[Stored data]
•••••

(* ===== verification/EventAttr.v ===== *)
(** Model of the part of src/simpleperf/event_attr.h and event_attr.cpp that
    reading records relies on: where a record has its event id, and whether
    records have a time or a cpu. *)
From stdpp Require Import base list numbers.
From Stdlib Require Import ZArith Lia.
From S2P Require Import Prelude Utils RecordBase Records SampleRecord.

(** [PERF_SAMPLE_IDENTIFIER | PERF_SAMPLE_IP | PERF_SAMPLE_TID | PERF_SAMPLE_TIME | PERF_SAMPLE_ADDR] *)
Definition flags_before_id_mask : Z :=
  Z.lor (Z.lor (Z.lor (Z.lor (2 ^ SAMPLE_IDENTIFIER) (2 ^ SAMPLE_IP)) (2 ^ SAMPLE_TID)) (2 ^ SAMPLE_TIME)) (2 ^ SAMPLE_ADDR).
(** [PERF_SAMPLE_IDENTIFIER | PERF_SAMPLE_CPU | PERF_SAMPLE_STREAM_ID] *)
Definition flags_after_id_mask : Z :=
  Z.lor (Z.lor (2 ^ SAMPLE_IDENTIFIER) (2 ^ SAMPLE_CPU)) (2 ^ SAMPLE_STREAM_ID).

(** [while (flags != 0) { flags &= flags - 1; pos += 8; }]; a [uint64_t] has 64 bits. *)
Fixpoint add_flags (fuel : nat) (flags pos : Z) : Z :=
  match fuel with
  | O => pos
  | S fuel => if flags =? 0 then pos else add_flags fuel (Z.land flags (flags -u64 1)) (pos +u64 8)
  end.

(** The two positions; [None] is false. *)
Definition GetCommonEventIdPositionsForAttrs (attrs : list perf_event_attr) : res (option (Z * Z)) :=
  let sample_types := attr_sample_type <$> attrs in
  match sample_types with
  | [] => OutOfBounds
  | first :: _ =>
      let flags_before_id := Z.land first flags_before_id_mask in
      let identifier_enabled := forallb (fun type => has type SAMPLE_IDENTIFIER) sample_types in
      let id_enabled := forallb (fun type => has type SAMPLE_ID) sample_types in
      let flags_before_id_are_the_same :=
        forallb (fun type => Z.land type flags_before_id_mask =? flags_before_id) sample_types in
      let event_id_pos :=
        if identifier_enabled then Some (sizeof perf_event_header)
        else if id_enabled && flags_before_id_are_the_same then Some (add_flags 64 flags_before_id (sizeof perf_event_header))
        else None in
      match event_id_pos with
      | None => Ok None
      | Some event_id_pos =>
          if negb (forallb attr_sample_id_all attrs) then Ok None
          else
            let flags_after_id := Z.land first flags_after_id_mask in
            let flags_after_id_are_the_same :=
              forallb (fun type => Z.land type flags_after_id_mask =? flags_after_id) sample_types in
            if identifier_enabled then Ok (Some (event_id_pos, 8))
            else if id_enabled && flags_after_id_are_the_same then Ok (Some (event_id_pos, add_flags 64 flags_after_id 8))
            else Ok None
      end
  end.

Definition IsTimestampSupported (attr : perf_event_attr) : bool := attr_sample_id_all attr && has (attr_sample_type attr) SAMPLE_TIME.
Definition IsCpuSupported (attr : perf_event_attr) : bool := attr_sample_id_all attr && has (attr_sample_type attr) SAMPLE_CPU.

(** * The positions are right *)

(** The bits of [st] that are in [bits], as a number. *)
Definition selected (st : Z) (bits : list Z) : Z := foldr (fun b x => (if has st b then 2 ^ b else 0) + x) 0 bits.

Definition before_bits : list Z := [SAMPLE_IDENTIFIER; SAMPLE_IP; SAMPLE_TID; SAMPLE_TIME; SAMPLE_ADDR].
Definition after_bits : list Z := [SAMPLE_IDENTIFIER; SAMPLE_CPU; SAMPLE_STREAM_ID].

Lemma land_const st c mask :
  Z.land c mask = c -> (forall n, 0 <= n -> Z.testbit mask n = true -> Z.testbit st n = Z.testbit c n) -> Z.land st mask = c.
Proof.
  intros Hc Hn. apply Z.bits_inj'. intros n H0. rewrite <- Hc, !Z.land_spec. destruct (Z.testbit mask n) eqn:E; [|by rewrite !andb_false_r].
  by rewrite !andb_true_r, Hn.
Qed.

Lemma testbit_sum bits n : 0 <= n -> Forall (fun b => 0 <= b) bits ->
  Z.testbit (foldr (fun b x => Z.lor (2 ^ b) x) 0 bits) n = true -> n ∈ bits.
Proof.
  intros Hn. induction 1 as [|b bits Hb _ IH]; cbn [foldr]; [by rewrite Z.testbit_0_l|]. rewrite Z.lor_spec, orb_true_iff.
  intros [H|H]; [|right; auto]. rewrite Z.pow2_bits_eqb in H by done. apply Z.eqb_eq in H as ->. left.
Qed.

Lemma land_before st : Z.land st flags_before_id_mask = selected st before_bits.
Proof.
  unfold selected, before_bits, has. cbn [foldr].
  destruct (Z.testbit st SAMPLE_IDENTIFIER) eqn:E1, (Z.testbit st SAMPLE_IP) eqn:E2, (Z.testbit st SAMPLE_TID) eqn:E3,
    (Z.testbit st SAMPLE_TIME) eqn:E4, (Z.testbit st SAMPLE_ADDR) eqn:E5;
    (apply land_const; [vm_compute; reflexivity|]; intros n Hn H;
     apply (testbit_sum before_bits n Hn) in H; [|repeat apply Forall_cons_2; [done..|by apply Forall_nil_2]];
     repeat (apply elem_of_cons in H as [->|H]; [first [rewrite E1|rewrite E2|rewrite E3|rewrite E4|rewrite E5]; vm_compute; reflexivity|]);
     by apply not_elem_of_nil in H).
Qed.

Lemma land_after st : Z.land st flags_after_id_mask = selected st after_bits.
Proof.
  unfold selected, after_bits, has. cbn [foldr].
  destruct (Z.testbit st SAMPLE_IDENTIFIER) eqn:E1, (Z.testbit st SAMPLE_CPU) eqn:E2, (Z.testbit st SAMPLE_STREAM_ID) eqn:E3;
    (apply land_const; [vm_compute; reflexivity|]; intros n Hn H;
     apply (testbit_sum after_bits n Hn) in H; [|repeat apply Forall_cons_2; [done..|by apply Forall_nil_2]];
     repeat (apply elem_of_cons in H as [->|H]; [first [rewrite E1|rewrite E2|rewrite E3]; vm_compute; reflexivity|]);
     by apply not_elem_of_nil in H).
Qed.

(** How many of [bits] are set. *)
Definition how_many (st : Z) (bits : list Z) : Z := foldr (fun b x => (if has st b then 1 else 0) + x) 0 bits.

Lemma add_flags_before st : add_flags 64 (selected st before_bits) 8 = 8 + 8 * how_many st before_bits.
Proof. unfold selected, how_many, before_bits. cbn [foldr]. by destruct (has st _), (has st _), (has st _), (has st _), (has st _). Qed.

Lemma add_flags_after st : add_flags 64 (selected st after_bits) 8 = 8 + 8 * how_many st after_bits.
Proof. unfold selected, how_many, after_bits. cbn [foldr]. by destruct (has st _), (has st _), (has st _). Qed.

(** The number of set bits is determined by the selected ones. *)
Lemma how_many_before st st' : selected st before_bits = selected st' before_bits -> how_many st before_bits = how_many st' before_bits.
Proof. intros H. pose proof (add_flags_before st). pose proof (add_flags_before st'). rewrite H in *. lia. Qed.
Lemma how_many_after st st' : selected st after_bits = selected st' after_bits -> how_many st after_bits = how_many st' after_bits.
Proof. intros H. pose proof (add_flags_after st). pose proof (add_flags_after st'). rewrite H in *. lia. Qed.

(** The sample id at the end of a record of the kernel. *)
Definition kernel_id_bytes (s : SampleId) : bytes :=
  SampleId_bytes s ++ opt_bytes (sample_id_all s && has (sid_sample_type s) SAMPLE_IDENTIFIER) uint64_t (sid_id s).

Lemma id_in_sample st c h : has st SAMPLE_IDENTIFIER = true -> bytes_at (header_bytes h ++ body_bytes st c) 8 (enc uint64_t (c_id c)).
Proof.
  intros E. unfold body_bytes, prefix_bytes. rewrite E. cbn [opt_bytes]. rewrite <- !app_assoc.
  eexists (header_bytes h), _. split; [done|]. by rewrite zlen_header_bytes.
Qed.

Lemma id_after_prefix st c h : has st SAMPLE_ID = true ->
  bytes_at (header_bytes h ++ body_bytes st c) (8 + 8 * how_many st before_bits) (enc uint64_t (c_id c)).
Proof.
  intros E. unfold body_bytes, prefix_bytes. rewrite E. cbn [opt_bytes].
  set (f1 := opt_bytes (has st SAMPLE_IDENTIFIER) _ _). set (f2 := opt_bytes (has st SAMPLE_IP) _ _). set (f3 := opt_bytes (has st SAMPLE_TID) _ _).
  set (f4 := opt_bytes (has st SAMPLE_TIME) _ _). set (f5 := opt_bytes (has st SAMPLE_ADDR) _ _).
  eexists (header_bytes h ++ f1 ++ f2 ++ f3 ++ f4 ++ f5), _. split; [by rewrite <- !app_assoc|].
  unfold how_many, before_bits, f1, f2, f3, f4, f5, opt_bytes. cbn [foldr]. rewrite !zlen_app, zlen_header_bytes.
  repeat case_match; repeat rewrite enc_len; rewrite ?zlen_nil; cbn [sizeof uint64_t tid_codec struct_codec pair_codec uint32_t]; reflexivity.
Qed.

Lemma id_before_end s pre : sample_id_all s = true -> has (sid_sample_type s) SAMPLE_ID = true ->
  bytes_at (pre ++ kernel_id_bytes s)
    (zlen (pre ++ kernel_id_bytes s) - (8 + 8 * how_many (sid_sample_type s) after_bits)) (enc uint64_t (sid_id s)).
Proof.
  intros Ea E. unfold kernel_id_bytes, SampleId_bytes. rewrite Ea, E. cbn [andb opt_bytes].
  set (st := sid_sample_type s). set (f1 := opt_bytes (has st SAMPLE_TID) _ _). set (f2 := opt_bytes (has st SAMPLE_TIME) _ _).
  set (f3 := opt_bytes (has st SAMPLE_STREAM_ID) _ _). set (f4 := opt_bytes (has st SAMPLE_CPU) _ _). set (f5 := opt_bytes (has st SAMPLE_IDENTIFIER) _ _).
  exists (pre ++ f1 ++ f2), (f3 ++ f4 ++ f5). split; [by rewrite <- !app_assoc|].
  assert (zlen f3 + zlen f4 + zlen f5 = 8 * how_many st after_bits) as Hl.
  { unfold how_many, after_bits, f3, f4, f5, opt_bytes. cbn [foldr].
    repeat case_match; repeat rewrite enc_len; rewrite ?zlen_nil; cbn [sizeof uint64_t cpu_codec struct_codec pair_codec uint32_t]; reflexivity. }
  rewrite !zlen_app, enc_len. cbn [sizeof uint64_t]. lia.
Qed.

Lemma identifier_at_end s pre : sample_id_all s = true -> has (sid_sample_type s) SAMPLE_IDENTIFIER = true ->
  bytes_at (pre ++ kernel_id_bytes s) (zlen (pre ++ kernel_id_bytes s) - 8) (enc uint64_t (sid_id s)).
Proof.
  intros Ea E. unfold kernel_id_bytes. rewrite Ea, E. cbn [andb opt_bytes]. exists (pre ++ SampleId_bytes s), [].
  split; [by rewrite app_nil_r, app_assoc|]. rewrite !zlen_app, enc_len. cbn [sizeof uint64_t]. lia.
Qed.

Lemma ok_pair_inj (a b c d : Z) : Ok (Some (a, b)) = Ok (Some (c, d)) -> a = c /\ b = d.
Proof. by intros [= -> ->]. Qed.

(** When the attrs of a file have common event id positions, they are right
    for the records of every one of the attrs: a sample has its id at the
    first position, and any other record of the kernel has the id of its sample
    id at the second one, counted from its end. *)
Theorem EventId_positions attrs p q attr :
  GetCommonEventIdPositionsForAttrs attrs = Ok (Some (p, q)) -> attr ∈ attrs ->
  (forall h c, bytes_at (header_bytes h ++ body_bytes (attr_sample_type attr) c) p (enc uint64_t (c_id c))) /\
  (forall s pre, attr_of s attr -> bytes_at (pre ++ kernel_id_bytes s) (zlen (pre ++ kernel_id_bytes s) - q) (enc uint64_t (sid_id s))).
Proof.
  intros H Hin. unfold GetCommonEventIdPositionsForAttrs in H. destruct attrs as [|a0 attrs']; [done|]. set (attrs := a0 :: attrs') in *.
  cbn [attrs fmap list_fmap] in H. change (attr_sample_type a0 :: (attr_sample_type <$> attrs')) with (attr_sample_type <$> attrs) in H.
  assert (forall f, forallb f (attr_sample_type <$> attrs) = true -> f (attr_sample_type attr) = true) as Hall.
  { intros f Hf. rewrite forallb_forall in Hf. apply Hf. apply list_elem_of_In. by apply list_elem_of_fmap_2. }
  destruct (forallb attr_sample_id_all attrs) eqn:Eall; cbn [negb] in H; [|destruct (if forallb _ _ then _ else _); done].
  assert (attr_sample_id_all attr = true) as Ha by (rewrite forallb_forall in Eall; apply Eall; by apply list_elem_of_In).
  destruct (forallb (fun type => has type SAMPLE_IDENTIFIER) (attr_sample_type <$> attrs)) eqn:Ei.
  - injection H as <- <-. apply Hall in Ei. split; [intros h c; by apply id_in_sample|]. intros s pre [H1 H2]. apply identifier_at_end; congruence.
  - destruct (forallb (fun type => has type SAMPLE_ID) (attr_sample_type <$> attrs)) eqn:Eid; [|done]. cbn [andb] in H.
    destruct (forallb (fun type => Z.land type flags_before_id_mask =? _) _) eqn:Eb; [|done].
    destruct (forallb (fun type => Z.land type flags_after_id_mask =? _) _) eqn:Ea; [|done]. apply ok_pair_inj in H as [<- <-].
    apply Hall in Eid, Eb, Ea. apply Z.eqb_eq in Eb, Ea. rewrite !land_before in *. rewrite !land_after in *.
    change (sizeof perf_event_header) with 8. rewrite add_flags_before, add_flags_after, <- (how_many_before _ _ Eb), <- (how_many_after _ _ Ea).
    split; [intros h c; by apply id_after_prefix|]. intros s pre [H1 H2]. rewrite <- H2. apply id_before_end; congruence.
Qed.

Lemma EventId_positions_witness :
  let attr t := {| attr_sample_id_all := true; attr_sample_type := t; attr_sample_regs_user := 0 |} in
  GetCommonEventIdPositionsForAttrs [attr 455; attr 199] = Ok (Some (32, 16)) /\
  forall h c, bytes_at (header_bytes h ++ body_bytes 199 c) 32 (enc uint64_t (c_id c)).
Proof.
  intros attr. assert (GetCommonEventIdPositionsForAttrs [attr 455; attr 199] = Ok (Some (32, 16))) as E by (vm_compute; reflexivity).
  split; [exact E|]. apply (EventId_positions [attr 455; attr 199] 32 16 (attr 199) E). right. left.
Defined.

•••••

**WHAT THE TASK ASKS:**
Your response should hold the lines from the first line of the entries above through the line with "From Stdlib Require Import ZArith Lia.", each retyped exactly, and nothing else.

**EXERCISE RESULT:**
(* ===== verification/EventAttr.v ===== *)
(** Model of the part of src/simpleperf/event_attr.h and event_attr.cpp that
    reading records relies on: where a record has its event id, and whether
    records have a time or a cpu. *)
From stdpp Require Import base list numbers.
From Stdlib Require Import ZArith Lia.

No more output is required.